Farzaneh Nadi, Vali Derhami, Farinaz Alamiyan Harandi,
Volume 18, Issue 2 (Journal of Control, V.18, N.2 Summer 2024)
Abstract
This paper presents a new method for using data collected from the agent's random movement in the environment for the initial adjustment of parameters of a controller with a fuzzy reinforcement learning structure. Slow learning speed and high failure rates during training are two major challenges in such structures. The initial parameterization of the fuzzy system can be a suitable solution to address these challenges. In this paper, the method of discrete value iteration is extended to continuous without relying on derivative based methods to initialize the parameters of the fuzzy system. First, random interaction with the environment is used to collect relevant data. Since the state space is continuous, the data is appropriately clustered and each cluster is considered as a state. Then, by generalizing the standard value iteration method to the continuous, the transition probability matrix and the immediate reward expectation matrix are calculated. Using the results of this stage, the initial parameterization of the fuzzy reinforcement learning structure is performed. Subsequently, these parameters are fine-tuned using reinforcement learning. The proposed method is called "Value Iteration based Fuzzy Reinforcement Learning" and is used in the problem of target following robots. The experimental results indicate a significant improvement in the performance of the proposed method in the problem of target following robots.

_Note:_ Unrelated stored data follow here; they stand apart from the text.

(** C3 (amended).  For every accepted send, the conversation_history holds
    no assistant-role message whose content starts with the fixed prefix;
    it is the role and content of every other message of the transcript at
    handler entry (user messages whatever their text), in transcript order. *)
Theorem history_excludes_assistant_notices (w : World) :
  whitespaceOnly (input (ui w)) = false ->
  isLoading (ui w) = false ->
  exists body : ChatRequest,
    lastPost (step Submit w) = Some body /\
    Forall
      (fun m : Message =>
         ~ (role m = assistant /\
            startsWith (content m) troublePrefix = true))
      (conversation_history body) /\
    conversation_history body =
      List.map toMessage
        (List.filter (fun msg => negb (isConnectivityNotice msg))
           (transcript w)) /\
    sublist (conversation_history body) (List.map toMessage (transcript w)).
Proof.
  intros Hws El. pose proof (accepts_intro _ Hws El) as Hacc.
  exists (requestAt w). repeat split.
  - now apply lastPost_Submit.
  - apply conversationHistoryOf_no_notice.
  - apply conversationHistoryOf_spec.
  - apply conversationHistoryOf_sublist.
Qed.

Lemma history_excludes_assistant_notices_witness :
  whitespaceOnly (input (ui sampleTrouble)) = false /\
  isLoading (ui sampleTrouble) = false /\
  exists body : ChatRequest,
    lastPost (step Submit sampleTrouble) = Some body /\
    Forall
      (fun m : Message =>
         ~ (role m = assistant /\
            startsWith (content m) troublePrefix = true))
      (conversation_history body) /\
    conversation_history body =
      List.map toMessage
        (List.filter (fun msg => negb (isConnectivityNotice msg))
           (transcript sampleTrouble)) /\
    sublist (conversation_history body)
      (List.map toMessage (transcript sampleTrouble)).
Proof.
  split; [vm_compute; reflexivity |]. split; [vm_compute; reflexivity |].
  apply (history_excludes_assistant_notices sampleTrouble);
    vm_compute; reflexivity.
Defined.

Morteza Firouzabadii, Ahmad Reza Vali, Abdorreza Kashaninia,
Volume 18, Issue 3 (Journal of Control, V.18, N.3 Fall 2024)
Abstract
The event-triggered approach is a scheduling strategy designed to reduce the frequency of control signal updates over time, aiming to enhance overall system efficiency concerning energy consumption and network bandwidth, while maintaining the stability and performance of the control system. This paper investigates the problem of designing an event-based controller for linear time invariant (LTI) systems in the presence of mismatched external disturbances. It is assumed that certain state variables can be directly measured as outputs. The design of an event trigger sliding mode observer is investigated by incorporating a Luenberger observer to meet the H_∞ performance requirements. A sliding mode controller is designed using the Lyapunov method to ensure that the system trajectories remain within the predefined sliding surface. Furthermore, the tuning parameters of the sliding surface and the state observer are calculated using linear matrix inequality (LMI) to achieve asymptotic stability of the sliding mode dynamics with a prescribed H_∞ index. Finally, a non-zero lower bound for the minimum inter-event interval is determined to prevent Zeno phenomena. Then, two numerical examples are provided to demonstrate the performance of the developed controller. Simulation results indicate that, besides achieving the objective of stabilizing the closed-loop system, the control commands generated by the controller are significantly reduced.